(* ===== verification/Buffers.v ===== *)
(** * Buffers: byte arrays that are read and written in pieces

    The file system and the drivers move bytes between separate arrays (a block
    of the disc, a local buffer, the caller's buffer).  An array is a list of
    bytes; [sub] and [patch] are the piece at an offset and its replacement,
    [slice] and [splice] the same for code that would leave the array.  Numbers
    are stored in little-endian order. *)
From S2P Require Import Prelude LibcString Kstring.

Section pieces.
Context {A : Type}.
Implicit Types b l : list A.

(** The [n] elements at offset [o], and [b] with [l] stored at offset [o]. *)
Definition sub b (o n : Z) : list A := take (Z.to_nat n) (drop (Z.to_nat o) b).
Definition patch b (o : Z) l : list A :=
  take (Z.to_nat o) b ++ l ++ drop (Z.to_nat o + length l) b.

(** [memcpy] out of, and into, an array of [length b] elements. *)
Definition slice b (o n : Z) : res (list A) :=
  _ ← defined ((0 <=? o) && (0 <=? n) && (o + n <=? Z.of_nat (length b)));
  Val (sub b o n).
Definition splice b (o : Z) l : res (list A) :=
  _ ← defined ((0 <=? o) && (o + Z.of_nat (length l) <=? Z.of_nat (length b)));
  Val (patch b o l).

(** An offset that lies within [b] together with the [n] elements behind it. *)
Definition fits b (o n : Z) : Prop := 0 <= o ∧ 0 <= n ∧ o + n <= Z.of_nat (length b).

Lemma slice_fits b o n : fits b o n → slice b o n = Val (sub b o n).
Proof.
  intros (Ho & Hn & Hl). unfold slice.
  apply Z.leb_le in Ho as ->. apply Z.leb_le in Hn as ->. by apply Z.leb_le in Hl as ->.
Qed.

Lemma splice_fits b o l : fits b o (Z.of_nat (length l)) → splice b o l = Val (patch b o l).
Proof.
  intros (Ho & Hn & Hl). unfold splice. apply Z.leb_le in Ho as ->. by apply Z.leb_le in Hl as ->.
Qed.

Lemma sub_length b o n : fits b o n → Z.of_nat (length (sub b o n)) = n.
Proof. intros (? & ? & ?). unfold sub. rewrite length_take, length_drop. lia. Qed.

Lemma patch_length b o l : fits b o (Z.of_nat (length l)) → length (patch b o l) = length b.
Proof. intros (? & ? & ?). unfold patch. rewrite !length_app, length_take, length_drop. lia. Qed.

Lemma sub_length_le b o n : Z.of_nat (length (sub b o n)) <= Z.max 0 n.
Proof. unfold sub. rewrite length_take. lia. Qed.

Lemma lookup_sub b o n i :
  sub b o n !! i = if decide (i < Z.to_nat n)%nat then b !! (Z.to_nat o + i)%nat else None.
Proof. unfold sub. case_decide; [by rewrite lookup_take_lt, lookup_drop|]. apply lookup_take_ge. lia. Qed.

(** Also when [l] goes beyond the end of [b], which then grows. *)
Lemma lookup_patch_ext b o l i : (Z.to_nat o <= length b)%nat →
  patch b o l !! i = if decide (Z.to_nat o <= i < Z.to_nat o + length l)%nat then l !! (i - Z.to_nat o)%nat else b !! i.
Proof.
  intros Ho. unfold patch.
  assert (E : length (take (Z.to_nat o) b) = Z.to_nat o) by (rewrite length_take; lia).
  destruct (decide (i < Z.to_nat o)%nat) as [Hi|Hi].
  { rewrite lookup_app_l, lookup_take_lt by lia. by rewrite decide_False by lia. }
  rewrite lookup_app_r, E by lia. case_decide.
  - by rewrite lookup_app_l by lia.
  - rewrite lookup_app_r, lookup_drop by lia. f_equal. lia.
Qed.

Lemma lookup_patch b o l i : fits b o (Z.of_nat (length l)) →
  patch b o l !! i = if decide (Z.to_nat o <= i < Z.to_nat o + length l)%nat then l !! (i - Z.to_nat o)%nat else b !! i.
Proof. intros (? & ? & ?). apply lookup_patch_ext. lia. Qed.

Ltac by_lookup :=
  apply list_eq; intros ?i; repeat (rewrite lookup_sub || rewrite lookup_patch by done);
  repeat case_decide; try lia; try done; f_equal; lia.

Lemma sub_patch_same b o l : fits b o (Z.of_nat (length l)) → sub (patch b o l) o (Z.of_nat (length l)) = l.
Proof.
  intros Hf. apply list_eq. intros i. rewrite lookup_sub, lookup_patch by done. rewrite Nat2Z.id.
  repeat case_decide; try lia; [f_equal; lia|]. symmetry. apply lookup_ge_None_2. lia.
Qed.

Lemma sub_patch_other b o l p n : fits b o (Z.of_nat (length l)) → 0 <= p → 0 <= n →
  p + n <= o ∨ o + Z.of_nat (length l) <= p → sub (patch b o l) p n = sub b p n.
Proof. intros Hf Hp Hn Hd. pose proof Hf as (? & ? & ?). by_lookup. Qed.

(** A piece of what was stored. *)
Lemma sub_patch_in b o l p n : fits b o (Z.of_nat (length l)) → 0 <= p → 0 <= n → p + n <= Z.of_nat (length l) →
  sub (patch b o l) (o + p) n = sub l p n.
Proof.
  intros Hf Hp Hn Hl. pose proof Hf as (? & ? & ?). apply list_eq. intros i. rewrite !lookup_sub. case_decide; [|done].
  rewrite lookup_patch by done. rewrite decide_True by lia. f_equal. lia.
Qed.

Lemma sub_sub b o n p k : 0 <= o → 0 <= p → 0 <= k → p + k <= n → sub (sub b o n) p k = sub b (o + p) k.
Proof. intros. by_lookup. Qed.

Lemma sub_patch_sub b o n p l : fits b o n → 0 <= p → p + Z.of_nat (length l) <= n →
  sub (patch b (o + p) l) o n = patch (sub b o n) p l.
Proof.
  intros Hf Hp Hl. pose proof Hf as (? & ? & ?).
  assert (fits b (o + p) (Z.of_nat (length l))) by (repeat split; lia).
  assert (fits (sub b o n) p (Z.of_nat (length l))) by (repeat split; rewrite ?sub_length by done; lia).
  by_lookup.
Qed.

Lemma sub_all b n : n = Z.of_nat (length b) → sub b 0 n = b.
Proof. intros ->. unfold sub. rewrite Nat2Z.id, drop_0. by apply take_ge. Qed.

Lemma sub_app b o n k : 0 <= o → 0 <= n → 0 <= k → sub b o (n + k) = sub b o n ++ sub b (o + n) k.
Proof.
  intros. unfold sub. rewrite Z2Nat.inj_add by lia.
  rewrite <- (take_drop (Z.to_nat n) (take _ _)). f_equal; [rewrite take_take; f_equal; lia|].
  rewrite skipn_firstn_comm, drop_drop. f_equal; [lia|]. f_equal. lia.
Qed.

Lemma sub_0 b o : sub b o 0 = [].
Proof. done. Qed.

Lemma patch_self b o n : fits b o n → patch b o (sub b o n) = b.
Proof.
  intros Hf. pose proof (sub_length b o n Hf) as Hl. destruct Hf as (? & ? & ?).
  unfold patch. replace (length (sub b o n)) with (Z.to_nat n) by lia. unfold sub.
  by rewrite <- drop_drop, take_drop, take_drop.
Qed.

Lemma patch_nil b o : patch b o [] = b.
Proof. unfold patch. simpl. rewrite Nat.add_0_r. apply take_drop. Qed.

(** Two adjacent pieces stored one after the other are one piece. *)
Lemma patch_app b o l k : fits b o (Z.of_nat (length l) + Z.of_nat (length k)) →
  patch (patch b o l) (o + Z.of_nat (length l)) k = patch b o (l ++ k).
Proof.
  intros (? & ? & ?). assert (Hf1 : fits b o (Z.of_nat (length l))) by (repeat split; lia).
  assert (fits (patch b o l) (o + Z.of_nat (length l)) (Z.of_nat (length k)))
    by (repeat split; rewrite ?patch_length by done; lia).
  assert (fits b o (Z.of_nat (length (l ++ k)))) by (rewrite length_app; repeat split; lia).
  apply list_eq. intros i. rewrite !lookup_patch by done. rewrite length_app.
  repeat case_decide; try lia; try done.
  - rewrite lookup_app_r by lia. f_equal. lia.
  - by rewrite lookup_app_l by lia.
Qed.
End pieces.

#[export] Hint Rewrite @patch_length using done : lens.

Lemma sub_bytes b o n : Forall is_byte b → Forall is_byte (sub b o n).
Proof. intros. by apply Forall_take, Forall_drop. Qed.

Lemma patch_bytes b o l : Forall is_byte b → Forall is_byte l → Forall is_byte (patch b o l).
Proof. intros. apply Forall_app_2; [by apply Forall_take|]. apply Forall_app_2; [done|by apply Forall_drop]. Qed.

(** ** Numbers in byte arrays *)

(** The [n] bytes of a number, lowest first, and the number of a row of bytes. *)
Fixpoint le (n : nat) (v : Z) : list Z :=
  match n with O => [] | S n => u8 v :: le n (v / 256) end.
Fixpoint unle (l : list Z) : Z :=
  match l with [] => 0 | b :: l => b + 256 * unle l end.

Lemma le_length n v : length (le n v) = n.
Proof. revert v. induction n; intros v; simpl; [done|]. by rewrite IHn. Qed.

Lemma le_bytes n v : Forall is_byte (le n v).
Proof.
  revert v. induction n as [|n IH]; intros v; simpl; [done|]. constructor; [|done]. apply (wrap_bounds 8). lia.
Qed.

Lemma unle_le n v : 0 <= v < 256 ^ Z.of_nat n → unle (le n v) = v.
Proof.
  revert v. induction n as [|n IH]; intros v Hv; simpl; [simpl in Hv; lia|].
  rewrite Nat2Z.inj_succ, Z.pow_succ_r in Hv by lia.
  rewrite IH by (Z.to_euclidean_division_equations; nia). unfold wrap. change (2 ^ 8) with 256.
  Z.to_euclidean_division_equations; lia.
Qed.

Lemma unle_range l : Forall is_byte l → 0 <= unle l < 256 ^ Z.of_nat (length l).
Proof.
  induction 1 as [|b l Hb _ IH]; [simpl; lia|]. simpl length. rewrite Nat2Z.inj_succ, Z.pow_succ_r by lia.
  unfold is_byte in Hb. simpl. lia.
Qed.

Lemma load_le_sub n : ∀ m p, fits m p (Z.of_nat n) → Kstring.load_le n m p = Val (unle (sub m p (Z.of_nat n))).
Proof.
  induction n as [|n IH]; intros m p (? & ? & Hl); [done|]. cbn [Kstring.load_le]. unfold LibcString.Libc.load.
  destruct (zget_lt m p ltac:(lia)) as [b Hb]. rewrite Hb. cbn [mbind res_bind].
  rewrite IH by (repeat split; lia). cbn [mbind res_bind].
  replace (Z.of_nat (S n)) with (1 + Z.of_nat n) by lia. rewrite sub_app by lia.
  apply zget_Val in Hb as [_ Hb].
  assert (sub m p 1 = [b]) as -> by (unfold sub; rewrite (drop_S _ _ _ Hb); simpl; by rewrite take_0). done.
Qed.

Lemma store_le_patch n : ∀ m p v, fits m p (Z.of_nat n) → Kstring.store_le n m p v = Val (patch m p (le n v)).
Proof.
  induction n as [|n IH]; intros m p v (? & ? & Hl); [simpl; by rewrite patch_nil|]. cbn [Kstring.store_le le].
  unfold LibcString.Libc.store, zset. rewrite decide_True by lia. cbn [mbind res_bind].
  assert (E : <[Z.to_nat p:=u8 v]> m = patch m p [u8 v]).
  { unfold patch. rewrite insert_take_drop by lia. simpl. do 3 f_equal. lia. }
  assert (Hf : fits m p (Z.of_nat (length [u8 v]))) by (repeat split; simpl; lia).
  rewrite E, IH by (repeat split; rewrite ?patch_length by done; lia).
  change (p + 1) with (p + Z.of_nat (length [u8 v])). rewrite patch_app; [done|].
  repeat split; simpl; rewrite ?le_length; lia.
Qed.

^^^^^^^^^^^^^^^^

- _Directions_: For the entries above, say how many lines contain the word "induction", giving the number alone.

- _Answer section_: 6